What is required> Your response should be the complete set of records, reproduced exactly.

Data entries

Lemma fetch_asset_complete (db : database) (payload : RenderRequest) (d : document) :
  In d (collection db "asset") ->
  doc_id d = asset_id payload ->
  doc_fields d !! "project_id" = Some (VStr (project_id payload)) ->
  exists d', fetch_asset db payload = Some d'.
Proof.
  intros Hin Hid Hp. rewrite fetch_asset_find.
  destruct (List.find _ _) as [d'|] eqn:Hf; [exists d'; reflexivity|].
  assert (Hd : In d (List.filter (in_project (project_id payload))
                       (collection db "asset")))
    by (apply List.filter_In; split; [exact Hin | apply in_project_spec, Hp]).
  pose proof (List.find_none _ _ Hf d Hd) as Hfalse.
  unfold has_id in Hfalse. rewrite Hid, String.eqb_refl in Hfalse. discriminate Hfalse.
Qed.

(** C2, as amended: the source asset is resolved by a lookup scoped to
    the request's projectId, and so is the fallback, which scans the same
    records as the first lookup.  What is resolved is the first stored
    asset that has the request's assetId and the request's projectId: an
    asset that is found carries both, and one is found whenever such an
    asset is stored.  A request whose projectId matches no stored asset of
    that id resolves nothing and, with the media engine loaded, is answered
    404 "Asset not found": there is no cross-project leniency. *)
Theorem asset_lookup_is_project_scoped (eng : engine) (w : world)
    (base_url stamp : string) (payload : RenderRequest) :
  get_documents (w_db w) "asset" [("project_id", CEq (VStr (project_id payload)))]
  = get_documents (w_db w) "asset"
      [("_id", CExists true); ("project_id", CEq (VStr (project_id payload)))] /\
  fetch_asset (w_db w) payload
  = List.find (has_id (asset_id payload))
      (List.filter (in_project (project_id payload)) (collection (w_db w) "asset")) /\
  (forall d, fetch_asset (w_db w) payload = Some d ->
     In d (collection (w_db w) "asset") /\
     doc_id d = asset_id payload /\
     doc_fields d !! "project_id" = Some (VStr (project_id payload))) /\
  (forall d, In d (collection (w_db w) "asset") ->
     doc_id d = asset_id payload ->
     doc_fields d !! "project_id" = Some (VStr (project_id payload)) ->
     exists d', fetch_asset (w_db w) payload = Some d') /\
  ((forall d, In d (collection (w_db w) "asset") -> doc_id d = asset_id payload ->
              doc_fields d !! "project_id" <> Some (VStr (project_id payload))) ->
   fetch_asset (w_db w) payload = None /\
   render_video (Some eng) w base_url stamp payload
   = (HTTPError 404 "Asset not found", w)).
Proof.
  split; [rewrite first_query_is_project_query; reflexivity|].
  split; [apply fetch_asset_find|].
  split; [intros d; apply fetch_asset_some|].
  split; [intros d; apply fetch_asset_complete|].
  intros Hno. split.
  - apply fetch_asset_none, Hno.
  - unfold render_video. rewrite (fetch_asset_none _ _ Hno). reflexivity.
Qed.

Lemma asset_lookup_is_project_scoped_witness :
  (In Fixtures.asset1 (collection (w_db Fixtures.w1) "asset") /\
   doc_id Fixtures.asset1 = asset_id Fixtures.late_start_req /\
   doc_fields Fixtures.asset1 !! "project_id"
   = Some (VStr (project_id Fixtures.late_start_req))) /\
  (exists d', fetch_asset (w_db Fixtures.w1) Fixtures.late_start_req = Some d') /\
  (forall d, In d (collection (w_db Fixtures.w1) "asset") ->
             doc_id d = asset_id Fixtures.other_project_req ->
             doc_fields d !! "project_id"
             <> Some (VStr (project_id Fixtures.other_project_req))) /\
  fetch_asset (w_db Fixtures.w1) Fixtures.other_project_req = None /\
  render_video (Some Fixtures.lenient_engine) Fixtures.w1 Fixtures.base
    Fixtures.stamp1 Fixtures.other_project_req
  = (HTTPError 404 "Asset not found", Fixtures.w1).
Proof.
  assert (Hin : In Fixtures.asset1 (collection (w_db Fixtures.w1) "asset"))
    by (left; reflexivity).
  assert (Hid : doc_id Fixtures.asset1 = asset_id Fixtures.late_start_req) by reflexivity.
  assert (Hp : doc_fields Fixtures.asset1 !! "project_id"
               = Some (VStr (project_id Fixtures.late_start_req))) by reflexivity.
  assert (Hno : forall d, In d (collection (w_db Fixtures.w1) "asset") ->
             doc_id d = asset_id Fixtures.other_project_req ->
             doc_fields d !! "project_id"
             <> Some (VStr (project_id Fixtures.other_project_req))).
  { intros d [<-|[]] _. vm_compute. discriminate. }
  destruct (asset_lookup_is_project_scoped Fixtures.lenient_engine Fixtures.w1
              Fixtures.base Fixtures.stamp1 Fixtures.late_start_req)
    as (_ & _ & _ & Hfound & _).
  destruct (asset_lookup_is_project_scoped Fixtures.lenient_engine Fixtures.w1
              Fixtures.base Fixtures.stamp1 Fixtures.other_project_req)
    as (_ & _ & _ & _ & Hnone).
  split; [split; [exact Hin | split; [exact Hid | exact Hp]]|].
  split; [exact (Hfound _ Hin Hid Hp)|].
  split; [exact Hno | exact (Hnone Hno)].
Defined.

(** C2 as stated fails: asset "a1" is stored under project "p1"; a request
    naming project "p2" would resolve it under the lookup the specification
    describes, but the handler finds nothing and answers 404. *)
Lemma cross_project_request_is_not_resolved :
  spec_fetch_asset Fixtures.db1 Fixtures.other_project_req = Some Fixtures.asset1 /\
  fetch_asset Fixtures.db1 Fixtures.other_project_req = None /\
  render_video (Some Fixtures.lenient_engine) Fixtures.w1 Fixtures.base
    Fixtures.stamp1 Fixtures.other_project_req
  = (HTTPError 404 "Asset not found", Fixtures.w1).
Proof. split; [|split]; vm_compute; reflexivity. Qed.

Lemma no_source_file_none (w : world) (d : document) :
  no_source_file w d -> source_path_of w d = None.
Proof.
  unfold no_source_file, source_path_of.
  destruct (doc_fields d !! "path") as [[|p| | |]|]; try reflexivity.
  intros [-> | Hp]; [reflexivity|].
  rewrite bool_decide_eq_false_2 by exact Hp. rewrite andb_false_r. reflexivity.
Qed.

Expected answer>
Lemma fetch_asset_complete (db : database) (payload : RenderRequest) (d : document) :
  In d (collection db "asset") ->
  doc_id d = asset_id payload ->
  doc_fields d !! "project_id" = Some (VStr (project_id payload)) ->
  exists d', fetch_asset db payload = Some d'.
Proof.
  intros Hin Hid Hp. rewrite fetch_asset_find.
  destruct (List.find _ _) as [d'|] eqn:Hf; [exists d'; reflexivity|].
  assert (Hd : In d (List.filter (in_project (project_id payload))
                       (collection db "asset")))
    by (apply List.filter_In; split; [exact Hin | apply in_project_spec, Hp]).
  pose proof (List.find_none _ _ Hf d Hd) as Hfalse.
  unfold has_id in Hfalse. rewrite Hid, String.eqb_refl in Hfalse. discriminate Hfalse.
Qed.

(** C2, as amended: the source asset is resolved by a lookup scoped to
    the request's projectId, and so is the fallback, which scans the same
    records as the first lookup.  What is resolved is the first stored
    asset that has the request's assetId and the request's projectId: an
    asset that is found carries both, and one is found whenever such an
    asset is stored.  A request whose projectId matches no stored asset of
    that id resolves nothing and, with the media engine loaded, is answered
    404 "Asset not found": there is no cross-project leniency. *)
Theorem asset_lookup_is_project_scoped (eng : engine) (w : world)
    (base_url stamp : string) (payload : RenderRequest) :
  get_documents (w_db w) "asset" [("project_id", CEq (VStr (project_id payload)))]
  = get_documents (w_db w) "asset"
      [("_id", CExists true); ("project_id", CEq (VStr (project_id payload)))] /\
  fetch_asset (w_db w) payload
  = List.find (has_id (asset_id payload))
      (List.filter (in_project (project_id payload)) (collection (w_db w) "asset")) /\
  (forall d, fetch_asset (w_db w) payload = Some d ->
     In d (collection (w_db w) "asset") /\
     doc_id d = asset_id payload /\
     doc_fields d !! "project_id" = Some (VStr (project_id payload))) /\
  (forall d, In d (collection (w_db w) "asset") ->
     doc_id d = asset_id payload ->
     doc_fields d !! "project_id" = Some (VStr (project_id payload)) ->
     exists d', fetch_asset (w_db w) payload = Some d') /\
  ((forall d, In d (collection (w_db w) "asset") -> doc_id d = asset_id payload ->
              doc_fields d !! "project_id" <> Some (VStr (project_id payload))) ->
   fetch_asset (w_db w) payload = None /\
   render_video (Some eng) w base_url stamp payload
   = (HTTPError 404 "Asset not found", w)).
Proof.
  split; [rewrite first_query_is_project_query; reflexivity|].
  split; [apply fetch_asset_find|].
  split; [intros d; apply fetch_asset_some|].
  split; [intros d; apply fetch_asset_complete|].
  intros Hno. split.
  - apply fetch_asset_none, Hno.
  - unfold render_video. rewrite (fetch_asset_none _ _ Hno). reflexivity.
Qed.

Lemma asset_lookup_is_project_scoped_witness :
  (In Fixtures.asset1 (collection (w_db Fixtures.w1) "asset") /\
   doc_id Fixtures.asset1 = asset_id Fixtures.late_start_req /\
   doc_fields Fixtures.asset1 !! "project_id"
   = Some (VStr (project_id Fixtures.late_start_req))) /\
  (exists d', fetch_asset (w_db Fixtures.w1) Fixtures.late_start_req = Some d') /\
  (forall d, In d (collection (w_db Fixtures.w1) "asset") ->
             doc_id d = asset_id Fixtures.other_project_req ->
             doc_fields d !! "project_id"
             <> Some (VStr (project_id Fixtures.other_project_req))) /\
  fetch_asset (w_db Fixtures.w1) Fixtures.other_project_req = None /\
  render_video (Some Fixtures.lenient_engine) Fixtures.w1 Fixtures.base
    Fixtures.stamp1 Fixtures.other_project_req
  = (HTTPError 404 "Asset not found", Fixtures.w1).
Proof.
  assert (Hin : In Fixtures.asset1 (collection (w_db Fixtures.w1) "asset"))
    by (left; reflexivity).
  assert (Hid : doc_id Fixtures.asset1 = asset_id Fixtures.late_start_req) by reflexivity.
  assert (Hp : doc_fields Fixtures.asset1 !! "project_id"
               = Some (VStr (project_id Fixtures.late_start_req))) by reflexivity.
  assert (Hno : forall d, In d (collection (w_db Fixtures.w1) "asset") ->
             doc_id d = asset_id Fixtures.other_project_req ->
             doc_fields d !! "project_id"
             <> Some (VStr (project_id Fixtures.other_project_req))).
  { intros d [<-|[]] _. vm_compute. discriminate. }
  destruct (asset_lookup_is_project_scoped Fixtures.lenient_engine Fixtures.w1
              Fixtures.base Fixtures.stamp1 Fixtures.late_start_req)
    as (_ & _ & _ & Hfound & _).
  destruct (asset_lookup_is_project_scoped Fixtures.lenient_engine Fixtures.w1
              Fixtures.base Fixtures.stamp1 Fixtures.other_project_req)
    as (_ & _ & _ & _ & Hnone).
  split; [split; [exact Hin | split; [exact Hid | exact Hp]]|].
  split; [exact (Hfound _ Hin Hid Hp)|].
  split; [exact Hno | exact (Hnone Hno)].
Defined.

(** C2 as stated fails: asset "a1" is stored under project "p1"; a request
    naming project "p2" would resolve it under the lookup the specification
    describes, but the handler finds nothing and answers 404. *)
Lemma cross_project_request_is_not_resolved :
  spec_fetch_asset Fixtures.db1 Fixtures.other_project_req = Some Fixtures.asset1 /\
  fetch_asset Fixtures.db1 Fixtures.other_project_req = None /\
  render_video (Some Fixtures.lenient_engine) Fixtures.w1 Fixtures.base
    Fixtures.stamp1 Fixtures.other_project_req
  = (HTTPError 404 "Asset not found", Fixtures.w1).
Proof. split; [|split]; vm_compute; reflexivity. Qed.

Lemma no_source_file_none (w : world) (d : document) :
  no_source_file w d -> source_path_of w d = None.
Proof.
  unfold no_source_file, source_path_of.
  destruct (doc_fields d !! "path") as [[|p| | |]|]; try reflexivity.
  intros [-> | Hp]; [reflexivity|].
  rewrite bool_decide_eq_false_2 by exact Hp. rewrite andb_false_r. reflexivity.
Qed.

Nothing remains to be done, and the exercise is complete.